[Given data]
(** [SELECT DISTINCT column FROM restaurants], lower-cased row by row. *)
Definition distinct_lower (column : Row.t -> string) (d : database)
  : list string :=
  map lower (nodup string_dec (map column (restaurants d))).

(** The two loops that fill [CITY_MAPPINGS]: every available city maps to
    itself, then the variations of the cities that are available. *)
Definition fill_city_mappings (cities : list string)
    (mappings : list (string * string)) : list (string * string) :=
  let mappings :=
    fold_left (fun m city => dict_set city city m) cities mappings in
  fold_left
    (fun m cv =>
       if str_in (fst cv) cities
       then fold_left (fun m variation => dict_set variation (fst cv) m)
                      (snd cv) m
       else m)
    city_variations mappings.

(** [initialize_db_metadata]. [set_of] gives a set as the list of its
    elements in iteration order, an order Python does not promise. Without
    a connection the globals stay as they were; [CITY_MAPPINGS] is updated
    in place. The two tables of the model exist, so the
    [CREATE TABLE IF NOT EXISTS] of [initialize_database_tables], called
    first, changes nothing. *)
Definition initialize_db_metadata (set_of : list string -> list string)
    (cat : catalog) (w : world) : catalog :=
  if negb (connected w) then cat
  else
    let cities := set_of (distinct_lower Row.city (db w)) in
    Catalog cities
            (set_of (distinct_lower Row.cuisine (db w)))
            (set_of (distinct_lower Row.mood (db w)))
            (fill_city_mappings cities (CITY_MAPPINGS cat)).

End Foodie.

(* ===================================================================== *)
(** * The read loop of main *)
(* ===================================================================== *)

Module Main.
Import Py ToolAgent.

Section Loop.
Context {W : Type}.
Variable validate_arguments : pyval -> signature -> result ToolCall.

(** The [while True] loop of [main] over the lines typed: it stops at the
    first line that is [exit] or [quit] in any letter case, and answers
    every line before it with [agent.run]. What it gives back is the
    answers printed, the agent and the world at the end. The provider of
    the model answers every request, so [run] does not raise and the
    [except] branch of the loop is not taken. *)
Fixpoint main_loop (env : Env) (a : Agent W) (lines : list string) (w : W)
  : list string * Agent W * W :=
  match lines with
  | [] => ([], a, w)
  | user_input :: rest =>
      if str_in (lower user_input) ["exit"; "quit"] then ([], a, w)
      else
        let '(response, a', w') := run validate_arguments env a user_input w in
        let '(printed, a'', w'') := main_loop env a' rest w' in
        (response :: printed, a'', w'')
  end.
End Loop.

End Main.

(* ===================================================================== *)
(** * The specification's wording, and sample data *)
(* ===================================================================== *)

Module Spec.
Import Py Foodie.

(** The mood derivation as the specification words it: the keys of the
    table are tried longest first. To be compared with
    [Foodie.derive_mood]. *)
Definition longest_first : list (string * string) :=
  sort_desc (fun kv : string * string => String.length (fst kv))
            mood_mapping.

Definition derive_mood_longest_first (occasion : option string)
  : option string :=
  match occasion with
  | None => None
  | Some o =>
      if negb (str_truthy o) then None
      else option_map snd
             (find (fun kv : string * string => contains (fst kv) (lower o))
                   longest_first)
  end.
(** * q-analogues: q_int, q_factorial, q_binomial, q_catalan_number, q_jordan

    A shallow embedding of [sage/combinat/q_analogues.py].

    The Python functions are duck-typed over "a value supporting the
    required arithmetic".  The embedding makes that interface explicit
    as the class [Value], and the Sage functions the file imports as the
    class [Sage]; the functions of the source file are written once over
    both and run on three universes of values: the integers (module
    [ZU]), the univariate polynomials over the integers (module [PU])
    and the rational numbers (module [QU]). *)

From Stdlib Require Import ZArith QArith Qround List Lia Bool String Ring.
From Stdlib Require Import Arith ArithRing Factorial.
Import ListNotations.

Local Open Scope Z_scope.

(** ** Outcomes of a call *)

(** The exceptions the source raises or lets through.  [ValueError]
    carries the format string and the values formatted into it. *)
Inductive exn : Type :=
| ValueError (msg : string) (args : list Z)
| TypeError
| ZeroDivisionError.

(** What a call produces: a value, a raised exception, or a value that
    exists in Sage but lies outside the universe at hand (the quotient
    of two integers that is a proper fraction, seen from [Z]). *)
Inductive result (A : Type) : Type :=
| Ok (a : A)
| Raise (e : exn)
| Escapes.

Arguments Ok {A} a.
Arguments Raise {A} e.
Arguments Escapes {A}.

Definition bind {A B : Type} (r : result A) (f : A -> result B) : result B :=
  match r with
  | Ok a => f a
  | Raise e => Raise e
  | Escapes => Escapes
  end.

Notation "x <- r ;; k" := (bind r (fun x => k))
  (at level 61, r at next level, right associativity).

(** Evaluation of a list comprehension whose element expression can fail:
    left to right, stopping at the first failure. *)
Fixpoint mapM {A B : Type} (f : A -> result B) (l : list A) : result (list B) :=
  match l with
  | [] => Ok []
  | a :: l' => b <- f a ;; bs <- mapM f l' ;; Ok (b :: bs)
  end.
(** * jalapi: endpoint discovery, fusion and chunking

    A shallow embedding of the detection-and-fusion pipeline of jalapi
    (path normalisation, the regex detector, the chunker, the per-chunk
    loop of the LLM detector, deduplication and statistics), followed by
    the properties established about it.

    Conventions.  A Python [str] is a Rocq [string]; a character is the
    code point of the same number, so the development speaks about text
    whose code points are below 256.  Offsets into a string and line
    numbers are [Z], as Python integers are.  A confidence is a rational
    number: the fusion code only compares confidences and takes the larger
    one, which is exact on floats, and no rounding is modelled anywhere. *)

From Stdlib Require Import Bool Arith ZArith QArith Qminmax Lia List.
From Stdlib Require Import Ascii String Sorting.Sorted Permutation.
Import ListNotations.

Set Warnings "-register-all".

Local Open Scope string_scope.
Local Open Scope list_scope.

(** ** Python built-ins used by the sources *)

Module Py.

Definition ord (c : ascii) : nat := nat_of_ascii c.

Definition in_range (lo hi : nat) (c : ascii) : bool :=
  (lo <=? ord c)%nat && (ord c <=? hi)%nat.

(** [str.isspace] on one character, for code points below 256. *)
Definition isspace (c : ascii) : bool :=
  in_range 9 13 c || in_range 28 32 c
  || (ord c =? 133)%nat || (ord c =? 160)%nat.

(** [c.lower()] for code points below 256: the letters A to Z and the
    accented capitals of Latin-1 move up by 32. *)
Definition lower (c : ascii) : ascii :=
  if in_range 65 90 c || in_range 192 214 c || in_range 216 222 c
  then ascii_of_nat (ord c + 32) else c.

(** [c.upper()] on the characters whose capital is below 256.  (The
    capitals of the sharp s, the micro sign and the y with diaeresis lie
    outside; the sources apply [upper] to a matched verb only.) *)
Definition upper (c : ascii) : ascii :=
  if in_range 97 122 c || in_range 224 246 c || in_range 248 254 c
  then ascii_of_nat (ord c - 32) else c.

Fixpoint str_map (f : ascii -> ascii) (s : string) : string :=
  match s with
  | EmptyString => EmptyString
  | String c rest => String (f c) (str_map f rest)
  end.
[/Given data]
● **What to work on**:
Give back exactly the lines of the listing above that run from the line with "table are tried" to the line with "(** ** Outcomes of a call *)", inclusive.

● **Task result**:
    table are tried longest first. To be compared with
    [Foodie.derive_mood]. *)
Definition longest_first : list (string * string) :=
  sort_desc (fun kv : string * string => String.length (fst kv))
            mood_mapping.

Definition derive_mood_longest_first (occasion : option string)
  : option string :=
  match occasion with
  | None => None
  | Some o =>
      if negb (str_truthy o) then None
      else option_map snd
             (find (fun kv : string * string => contains (fst kv) (lower o))
                   longest_first)
  end.
(** * q-analogues: q_int, q_factorial, q_binomial, q_catalan_number, q_jordan

    A shallow embedding of [sage/combinat/q_analogues.py].

    The Python functions are duck-typed over "a value supporting the
    required arithmetic".  The embedding makes that interface explicit
    as the class [Value], and the Sage functions the file imports as the
    class [Sage]; the functions of the source file are written once over
    both and run on three universes of values: the integers (module
    [ZU]), the univariate polynomials over the integers (module [PU])
    and the rational numbers (module [QU]). *)

From Stdlib Require Import ZArith QArith Qround List Lia Bool String Ring.
From Stdlib Require Import Arith ArithRing Factorial.
Import ListNotations.

Local Open Scope Z_scope.

(** ** Outcomes of a call *)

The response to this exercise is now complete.